===== DATA PROVIDED =====
(* ===== verification/Arena.v ===== *)
(** * ArenaAllocator: the lock-free bump allocator

    Models [include/zeptodb/storage/arena_allocator.h],
    [src/storage/arena_allocator.cpp] and [align_up] of
    [include/zeptodb/common/types.h]. A pointer is an offset from the base of the
    mapping ([None] is [nullptr]); sizes are [size_t] and wrap modulo 2^64. The
    mapping itself ([mmap], NUMA) is the operating system's. The compare-exchange
    loop of [allocate] is also a step relation of threads that interleave. *)

From stdpp Require Import base gmap sets list relations sorting.
From Stdlib Require Import ZArith Lia.
From S2P Require Import Prelude.

Open Scope Z_scope.

Definition CACHE_LINE_SIZE : Z := 64.
Definition HUGEPAGE_SIZE_2M : Z := 2 * 1024 * 1024.
Definition DEFAULT_ARENA_SIZE : Z := 256 * 1024 * 1024.

(** [(value + alignment - 1) & ~(alignment - 1)] on [size_t]. *)
Definition align_up (value alignment : Z) : Z :=
  Z.land (u64 (value + alignment - 1)) (u64 (Z.lnot (alignment - 1))).

Record Arena : Type := mkArena {
  total_size_ : Z;
  offset_ : Z;
}.

(** The constructor, once the mapping succeeded. *)
Definition make_arena (total_size : Z) (use_hugepages : bool) : Arena :=
  mkArena (if use_hugepages then align_up total_size HUGEPAGE_SIZE_2M else total_size) 0.

(** The body of the loop for a loaded offset [current]. *)
Definition attempt (total current size alignment : Z) : option (Z * Z) :=
  let aligned_offset := align_up current alignment in
  let new_offset := u64 (aligned_offset + size) in
  if total <? new_offset then None else Some (aligned_offset, new_offset).

(** [allocate] without interference. *)
Definition allocate (a : Arena) (size alignment : Z) : option Z * Arena :=
  match attempt (total_size_ a) (offset_ a) size alignment with
  | None => (None, a)
  | Some (aligned_offset, new_offset) => (Some aligned_offset, mkArena (total_size_ a) new_offset)
  end.

(** [allocate_array<T>]: [sizeof(T) * count] bytes, aligned to a cache line. *)
Definition allocate_array (a : Arena) (sizeof alignof count : Z) : option Z * Arena :=
  allocate a (u64 (sizeof * count)) (Z.max alignof CACHE_LINE_SIZE).

Definition reset (a : Arena) : Arena := mkArena (total_size_ a) 0.
Definition total_capacity (a : Arena) : Z := total_size_ a.
Definition used_bytes (a : Arena) : Z := offset_ a.
Definition free_bytes (a : Arena) : Z := u64 (total_size_ a - used_bytes a).

(** ** Alignment *)

Lemma align_up_spec value k :
  0 <= k < 64 → 0 <= value → value + 2 ^ k <= 2 ^ 64 →
  align_up value (2 ^ k) = (value + 2 ^ k - 1) / 2 ^ k * 2 ^ k.
Proof.
  intros Hk Hv Hb. unfold align_up. assert (0 < 2 ^ k) by (apply Z.pow_pos_nonneg; lia).
  rewrite (wrap_small 64 (value + _ - 1)) by lia.
  set (x := value + 2 ^ k - 1). unfold wrap. rewrite <- Z.land_ones by lia.
  rewrite Z.land_assoc, (Z.land_comm x), <- Z.land_assoc.
  rewrite (Z.land_ones x), (Z.mod_small x) by lia.
  rewrite Z.land_comm. replace (2 ^ k - 1) with (Z.ones k) by (rewrite Z.ones_equiv; lia).
  rewrite <- Z.ldiff_land, Z.ldiff_ones_r by lia.
  by rewrite Z.shiftl_mul_pow2, Z.shiftr_div_pow2 by lia.
Qed.

Definition is_pow2 (alignment : Z) : Prop := ∃ k, 0 <= k < 62 ∧ alignment = 2 ^ k.

Lemma align_up_bounds value alignment :
  is_pow2 alignment → 0 <= value < 2 ^ 62 →
  value <= align_up value alignment < value + alignment ∧
  align_up value alignment mod alignment = 0.
Proof.
  intros (k & Hk & ->) Hv. assert (0 < 2 ^ k) by (apply Z.pow_pos_nonneg; lia).
  assert (2 ^ k <= 2 ^ 62) by (apply Z.pow_le_mono_r; lia).
  rewrite align_up_spec by lia. split; [|apply Z_mod_mult].
  pose proof (Z.div_mod (value + 2 ^ k - 1) (2 ^ k)).
  pose proof (Z.mod_pos_bound (value + 2 ^ k - 1) (2 ^ k)). lia.
Qed.

(** ** Successful attempts *)

(** Sizes that cannot wrap: the mapping is below 2^61 bytes. *)
Definition arena_ok (a : Arena) : Prop := 0 <= offset_ a <= total_size_ a ∧ total_size_ a < 2 ^ 61.
Definition request_ok (size alignment : Z) : Prop :=
  0 <= size < 2 ^ 62 ∧ is_pow2 alignment ∧ alignment < 2 ^ 61.

Lemma attempt_spec total current size alignment p new :
  0 <= current <= total → total < 2 ^ 61 → request_ok size alignment →
  attempt total current size alignment = Some (p, new) →
  current <= p ∧ p mod alignment = 0 ∧ new = p + size ∧ new <= total.
Proof.
  intros Hc Ht (Hs & Hp & Ha) H. unfold attempt in H.
  destruct (align_up_bounds current alignment Hp) as [Hal Hmod]; [lia|].
  rewrite wrap_small in H by lia.
  destruct (Z.ltb_spec total (align_up current alignment + size)); [done|]. simplify_eq.
  split_and!; [lia|done|done|lia].
Qed.

(** A block [start, start + len), with the alignment it was asked for. *)
Record block : Type := mkBlock { b_start : Z; b_len : Z; b_align : Z }.

Definition disjoint_blocks (x y : block) : Prop :=
  b_start x + b_len x <= b_start y ∨ b_start y + b_len y <= b_start x.

Definition block_ok (total : Z) (b : block) : Prop :=
  0 <= b_start b ∧ 0 <= b_len b ∧ b_start b + b_len b <= total ∧ b_start b mod b_align b = 0.

(** ** Concurrent allocation

    A thread asks for [size] bytes: it loads the offset, computes, and tries to
    exchange; [g_blocks] are the blocks handed out so far. *)
Inductive athread : Type :=
  | ALoad (size alignment : Z)
  | ATry (size alignment current : Z)
  | ADone (result : option Z).

Record arena_state : Type := mkAS {
  as_arena : Arena;
  as_threads : list athread;
  as_blocks : list block; (** the latest first *)
}.

Inductive arena_step : relation arena_state :=
  | as_load i size al a ts bs :
      ts !! i = Some (ALoad size al) →
      arena_step (mkAS a ts bs) (mkAS a (<[i := ATry size al (offset_ a)]> ts) bs)
  | as_exhausted i size al cur a ts bs :
      ts !! i = Some (ATry size al cur) → attempt (total_size_ a) cur size al = None →
      arena_step (mkAS a ts bs) (mkAS a (<[i := ADone None]> ts) bs)
  | as_exchange i size al a ts bs p new :
      ts !! i = Some (ATry size al (offset_ a)) →
      attempt (total_size_ a) (offset_ a) size al = Some (p, new) →
      arena_step (mkAS a ts bs)
        (mkAS (mkArena (total_size_ a) new) (<[i := ADone (Some p)]> ts) (mkBlock p size al :: bs))
  | as_retry i size al cur a ts bs :
      (* the offset has moved, or the weak exchange failed spuriously *)
      ts !! i = Some (ATry size al cur) →
      arena_step (mkAS a ts bs) (mkAS a (<[i := ATry size al (offset_ a)]> ts) bs).

Definition arena_start (a : Arena) (requests : list (Z * Z)) : arena_state :=
  mkAS a ((λ r, ALoad r.1 r.2) <$> requests) [].

Definition thread_ok (t : athread) : Prop :=
  match t with ALoad s al | ATry s al _ => request_ok s al | ADone _ => True end.

Record arena_inv (s : arena_state) : Prop := {
  ai_arena : arena_ok (as_arena s);
  ai_threads : Forall thread_ok (as_threads s);
  ai_blocks : Forall (block_ok (total_size_ (as_arena s))) (as_blocks s);
  ai_below : Forall (λ b, b_start b + b_len b <= offset_ (as_arena s)) (as_blocks s);
  ai_sorted : StronglySorted disjoint_blocks (as_blocks s);
}.

Lemma arena_inv_step s s' : arena_inv s → arena_step s s' → arena_inv s'.
Proof.
  intros [Ha Ht Hb Hbel Hs] Hstep. destruct Hstep as
    [i size al a ts bs Hi|i size al cur a ts bs Hi Hn|i size al a ts bs p new Hi Hat|i size al cur a ts bs Hi];
    simpl in *.
  - split; try done. apply Forall_insert; [done|]. by apply (Forall_lookup_1 _ _ _ _ Ht) in Hi.
  - split; try done. by apply Forall_insert.
  - pose proof (Forall_lookup_1 _ _ _ _ Ht Hi) as Hr. simpl in Hr. destruct Ha as [Ho Hto].
    destruct (attempt_spec _ _ _ _ _ _ Ho Hto Hr Hat) as (Hp & Hm & -> & Hle).
    destruct Hr as ((? & ?) & _). split; simpl.
    + split; simpl; lia.
    + by apply Forall_insert.
    + constructor; [|done]. unfold block_ok. simpl. split_and!; [lia..|done].
    + constructor; simpl; [lia|]. eapply Forall_impl; [exact Hbel|]. simpl. lia.
    + constructor; [done|]. eapply Forall_impl; [exact Hbel|]. intros b Hbb. right. simpl in *. lia.
  - split; try done. apply Forall_insert; [done|]. by apply (Forall_lookup_1 _ _ _ _ Ht) in Hi.
Qed.

(** Concurrent allocations never overlap: however the compare-exchange loops
    of any number of threads interleave, the blocks handed out are aligned as
    asked, lie inside the arena and are pairwise disjoint. *)
Theorem concurrent_allocations_disjoint a requests s :
  arena_ok a → Forall (λ r, request_ok r.1 r.2) requests →
  rtc arena_step (arena_start a requests) s →
  Forall (block_ok (total_size_ (as_arena s))) (as_blocks s) ∧
  ∀ i j x y, as_blocks s !! i = Some x → as_blocks s !! j = Some y → i ≠ j → disjoint_blocks x y.
Proof.
  intros Ha Hr Hrun.
  assert (arena_inv s) as [_ _ Hb _ Hs].
  { assert (arena_inv (arena_start a requests)) as H0.
    { split; simpl; [done| |constructor..]. apply Forall_fmap. eapply Forall_impl; [exact Hr|done]. }
    revert H0. induction Hrun as [|x y z Hxy _ IH]; intros Hx; [done|]. by eapply IH, arena_inv_step. }
  split; [done|]. intros i j x y Hi Hj Hij. destruct (decide (i < j)%nat).
  - by eapply (sorted_lookup_lt disjoint_blocks _ i j).
  - assert (disjoint_blocks y x) as [?|?] by (eapply (sorted_lookup_lt disjoint_blocks _ j i); try done; lia);
      [by right|by left].
Qed.

Lemma concurrent_allocations_disjoint_witness :
  let s := mkAS (mkArena 4096 164) [ADone (Some 128); ADone (Some 0)] [mkBlock 128 36 64; mkBlock 0 100 64] in
  Forall (block_ok (total_size_ (as_arena s))) (as_blocks s) ∧
  ∀ i j x y, as_blocks s !! i = Some x → as_blocks s !! j = Some y → i ≠ j → disjoint_blocks x y.
Proof.
  assert (request_ok 36 64 ∧ request_ok 100 64) as [? ?].
  { split; (split; [lia|split; [|lia]]; exists 6; split; [lia|done]). }
  apply (concurrent_allocations_disjoint (mkArena 4096 0) [(36, 64); (100, 64)]).
  - split; simpl; lia.
  - apply Forall_cons_2; [done|]. apply Forall_cons_2; [done|]. apply Forall_nil_2.
  - eapply rtc_l; [by apply (as_load 0 36 64)|]. eapply rtc_l; [by apply (as_load 1 100 64)|].
    eapply rtc_l; [by apply (as_exchange 1 100 64 _ _ _ 0 100)|].
    eapply rtc_l; [by apply (as_retry 0 36 64 0)|].
    eapply rtc_once. by apply (as_exchange 0 36 64 (mkArena 4096 100) [ATry 36 64 100; ADone (Some 0)]
      [mkBlock 0 100 64] 128 164).
Defined.

(** The exhaustion check is done after the addition: a request that wraps
    [size_t] is granted, moves the offset backwards, and the next allocation
    overlaps a live one. *)
Theorem allocate_overflow_overlaps :
  let a0 := mkArena 4096 0 in
  let '(p0, a1) := allocate a0 64 64 in
  let '(p1, a2) := allocate a1 (2 ^ 64 - 64) 64 in
  let '(p2, a3) := allocate a2 64 64 in
  p0 = Some 0 ∧ p1 = Some 64 ∧ offset_ a2 = 0 ∧ p2 = Some 0.
Proof. by vm_compute. Qed.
=====
§ **ABOUT THIS TASK**
Could you return exactly the lines above from the line with "Definition CACHE_LINE_SIZE : Z := 64." to the line with "None => (None, a)", both included, and nothing else?

§ **WORKED SOLUTION**
Definition CACHE_LINE_SIZE : Z := 64.
Definition HUGEPAGE_SIZE_2M : Z := 2 * 1024 * 1024.
Definition DEFAULT_ARENA_SIZE : Z := 256 * 1024 * 1024.

(** [(value + alignment - 1) & ~(alignment - 1)] on [size_t]. *)
Definition align_up (value alignment : Z) : Z :=
  Z.land (u64 (value + alignment - 1)) (u64 (Z.lnot (alignment - 1))).

Record Arena : Type := mkArena {
  total_size_ : Z;
  offset_ : Z;
}.

(** The constructor, once the mapping succeeded. *)
Definition make_arena (total_size : Z) (use_hugepages : bool) : Arena :=
  mkArena (if use_hugepages then align_up total_size HUGEPAGE_SIZE_2M else total_size) 0.

(** The body of the loop for a loaded offset [current]. *)
Definition attempt (total current size alignment : Z) : option (Z * Z) :=
  let aligned_offset := align_up current alignment in
  let new_offset := u64 (aligned_offset + size) in
  if total <? new_offset then None else Some (aligned_offset, new_offset).

(** [allocate] without interference. *)
Definition allocate (a : Arena) (size alignment : Z) : option Z * Arena :=
  match attempt (total_size_ a) (offset_ a) size alignment with
  | None => (None, a)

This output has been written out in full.